== Segment start ==

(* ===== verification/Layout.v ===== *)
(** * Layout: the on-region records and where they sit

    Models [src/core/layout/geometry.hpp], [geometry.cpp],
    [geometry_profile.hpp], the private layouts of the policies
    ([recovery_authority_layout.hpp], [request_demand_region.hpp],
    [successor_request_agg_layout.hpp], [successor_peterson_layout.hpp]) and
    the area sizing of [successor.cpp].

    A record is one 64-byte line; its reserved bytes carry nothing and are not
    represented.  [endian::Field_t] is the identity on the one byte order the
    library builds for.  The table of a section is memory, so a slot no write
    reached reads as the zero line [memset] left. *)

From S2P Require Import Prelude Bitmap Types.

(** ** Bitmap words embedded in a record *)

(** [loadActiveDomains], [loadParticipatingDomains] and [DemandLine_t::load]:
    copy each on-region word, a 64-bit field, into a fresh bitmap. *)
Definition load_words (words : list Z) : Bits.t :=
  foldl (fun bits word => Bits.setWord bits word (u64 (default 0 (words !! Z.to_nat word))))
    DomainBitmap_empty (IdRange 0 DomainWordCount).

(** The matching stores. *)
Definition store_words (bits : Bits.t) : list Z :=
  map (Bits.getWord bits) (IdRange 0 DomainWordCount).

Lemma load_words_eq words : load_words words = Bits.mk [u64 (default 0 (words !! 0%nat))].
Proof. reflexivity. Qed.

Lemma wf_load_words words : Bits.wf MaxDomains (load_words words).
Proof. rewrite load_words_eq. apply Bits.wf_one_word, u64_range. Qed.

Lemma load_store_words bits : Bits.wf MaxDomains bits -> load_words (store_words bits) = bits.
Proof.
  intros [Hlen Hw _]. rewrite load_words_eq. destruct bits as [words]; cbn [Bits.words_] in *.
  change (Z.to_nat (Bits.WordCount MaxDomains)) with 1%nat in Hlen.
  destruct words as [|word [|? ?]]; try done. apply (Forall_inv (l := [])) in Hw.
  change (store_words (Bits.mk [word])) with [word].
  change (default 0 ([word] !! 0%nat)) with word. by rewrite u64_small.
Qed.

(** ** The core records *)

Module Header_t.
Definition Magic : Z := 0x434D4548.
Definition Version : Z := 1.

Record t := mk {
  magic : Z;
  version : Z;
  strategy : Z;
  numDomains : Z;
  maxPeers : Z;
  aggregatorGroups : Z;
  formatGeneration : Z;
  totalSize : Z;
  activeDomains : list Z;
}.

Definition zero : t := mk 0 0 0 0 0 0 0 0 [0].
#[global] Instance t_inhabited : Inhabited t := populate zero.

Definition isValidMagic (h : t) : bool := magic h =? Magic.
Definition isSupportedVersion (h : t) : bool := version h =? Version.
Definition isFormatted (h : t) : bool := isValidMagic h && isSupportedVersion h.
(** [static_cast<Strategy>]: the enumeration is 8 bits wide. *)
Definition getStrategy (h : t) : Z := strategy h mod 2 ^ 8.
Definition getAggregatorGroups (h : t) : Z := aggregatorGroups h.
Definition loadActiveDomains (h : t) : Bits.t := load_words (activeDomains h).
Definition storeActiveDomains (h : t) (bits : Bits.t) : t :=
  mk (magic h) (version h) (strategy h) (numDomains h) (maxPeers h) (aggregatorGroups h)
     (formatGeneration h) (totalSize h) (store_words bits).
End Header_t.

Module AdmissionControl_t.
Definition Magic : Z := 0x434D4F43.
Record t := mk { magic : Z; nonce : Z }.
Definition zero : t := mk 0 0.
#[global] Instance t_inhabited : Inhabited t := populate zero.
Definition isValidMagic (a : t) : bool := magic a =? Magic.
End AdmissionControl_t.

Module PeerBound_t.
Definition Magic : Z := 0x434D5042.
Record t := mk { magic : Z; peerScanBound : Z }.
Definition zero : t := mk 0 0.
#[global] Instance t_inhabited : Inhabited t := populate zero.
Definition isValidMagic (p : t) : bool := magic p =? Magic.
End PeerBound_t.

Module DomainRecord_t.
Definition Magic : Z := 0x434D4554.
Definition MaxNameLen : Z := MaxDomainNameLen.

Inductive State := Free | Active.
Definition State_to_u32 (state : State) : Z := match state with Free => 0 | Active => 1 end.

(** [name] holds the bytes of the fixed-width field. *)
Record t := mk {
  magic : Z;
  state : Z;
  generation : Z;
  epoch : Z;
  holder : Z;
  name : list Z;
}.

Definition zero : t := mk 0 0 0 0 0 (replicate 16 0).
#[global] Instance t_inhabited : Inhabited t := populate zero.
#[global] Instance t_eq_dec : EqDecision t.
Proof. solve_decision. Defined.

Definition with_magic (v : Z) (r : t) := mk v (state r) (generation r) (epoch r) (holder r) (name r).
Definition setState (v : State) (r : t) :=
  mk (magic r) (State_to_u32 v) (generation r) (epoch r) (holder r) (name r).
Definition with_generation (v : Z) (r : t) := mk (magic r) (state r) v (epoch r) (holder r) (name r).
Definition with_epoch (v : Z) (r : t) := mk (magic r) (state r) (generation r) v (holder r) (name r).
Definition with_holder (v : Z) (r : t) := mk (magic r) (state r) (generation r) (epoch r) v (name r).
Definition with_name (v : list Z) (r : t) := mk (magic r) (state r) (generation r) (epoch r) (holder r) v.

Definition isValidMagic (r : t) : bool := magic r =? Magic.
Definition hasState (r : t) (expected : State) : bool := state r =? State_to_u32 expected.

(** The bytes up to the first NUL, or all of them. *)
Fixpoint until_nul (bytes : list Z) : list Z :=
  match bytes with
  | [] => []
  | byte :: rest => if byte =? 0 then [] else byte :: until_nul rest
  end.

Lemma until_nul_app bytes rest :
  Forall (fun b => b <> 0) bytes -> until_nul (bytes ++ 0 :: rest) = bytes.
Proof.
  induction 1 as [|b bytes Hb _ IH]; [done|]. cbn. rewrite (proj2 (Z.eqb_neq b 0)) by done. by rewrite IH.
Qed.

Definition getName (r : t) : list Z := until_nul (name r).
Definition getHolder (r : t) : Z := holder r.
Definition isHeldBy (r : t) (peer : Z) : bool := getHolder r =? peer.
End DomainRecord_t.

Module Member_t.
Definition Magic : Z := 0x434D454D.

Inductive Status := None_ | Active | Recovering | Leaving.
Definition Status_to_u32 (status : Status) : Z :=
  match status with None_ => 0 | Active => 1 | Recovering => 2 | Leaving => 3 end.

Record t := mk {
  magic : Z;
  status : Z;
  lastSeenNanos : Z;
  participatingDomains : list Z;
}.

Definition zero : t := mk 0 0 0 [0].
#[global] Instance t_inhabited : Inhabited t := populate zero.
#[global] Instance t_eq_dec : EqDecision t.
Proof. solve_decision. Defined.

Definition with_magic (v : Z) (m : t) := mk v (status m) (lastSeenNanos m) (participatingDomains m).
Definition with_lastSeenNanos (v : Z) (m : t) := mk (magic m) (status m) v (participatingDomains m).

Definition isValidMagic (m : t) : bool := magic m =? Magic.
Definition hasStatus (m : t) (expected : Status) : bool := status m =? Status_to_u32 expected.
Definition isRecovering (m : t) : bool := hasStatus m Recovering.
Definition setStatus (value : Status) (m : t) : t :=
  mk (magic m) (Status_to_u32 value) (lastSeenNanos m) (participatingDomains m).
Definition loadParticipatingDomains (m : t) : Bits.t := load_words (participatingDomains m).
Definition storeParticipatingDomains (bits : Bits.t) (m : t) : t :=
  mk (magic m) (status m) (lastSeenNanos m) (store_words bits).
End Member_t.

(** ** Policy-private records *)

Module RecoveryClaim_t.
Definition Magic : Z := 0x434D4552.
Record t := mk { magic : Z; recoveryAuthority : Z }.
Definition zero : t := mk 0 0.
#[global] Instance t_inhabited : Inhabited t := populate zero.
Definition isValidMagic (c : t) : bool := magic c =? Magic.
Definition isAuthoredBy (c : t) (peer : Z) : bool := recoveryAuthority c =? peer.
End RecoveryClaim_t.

== Segment end ==

WHAT THE EXERCISE ASKS: The answer must consist of each line from the data that includes the string "Hlen".

TASK OUTPUT:
  intros [Hlen Hw _]. rewrite load_words_eq. destruct bits as [words]; cbn [Bits.words_] in *.
  change (Z.to_nat (Bits.WordCount MaxDomains)) with 1%nat in Hlen.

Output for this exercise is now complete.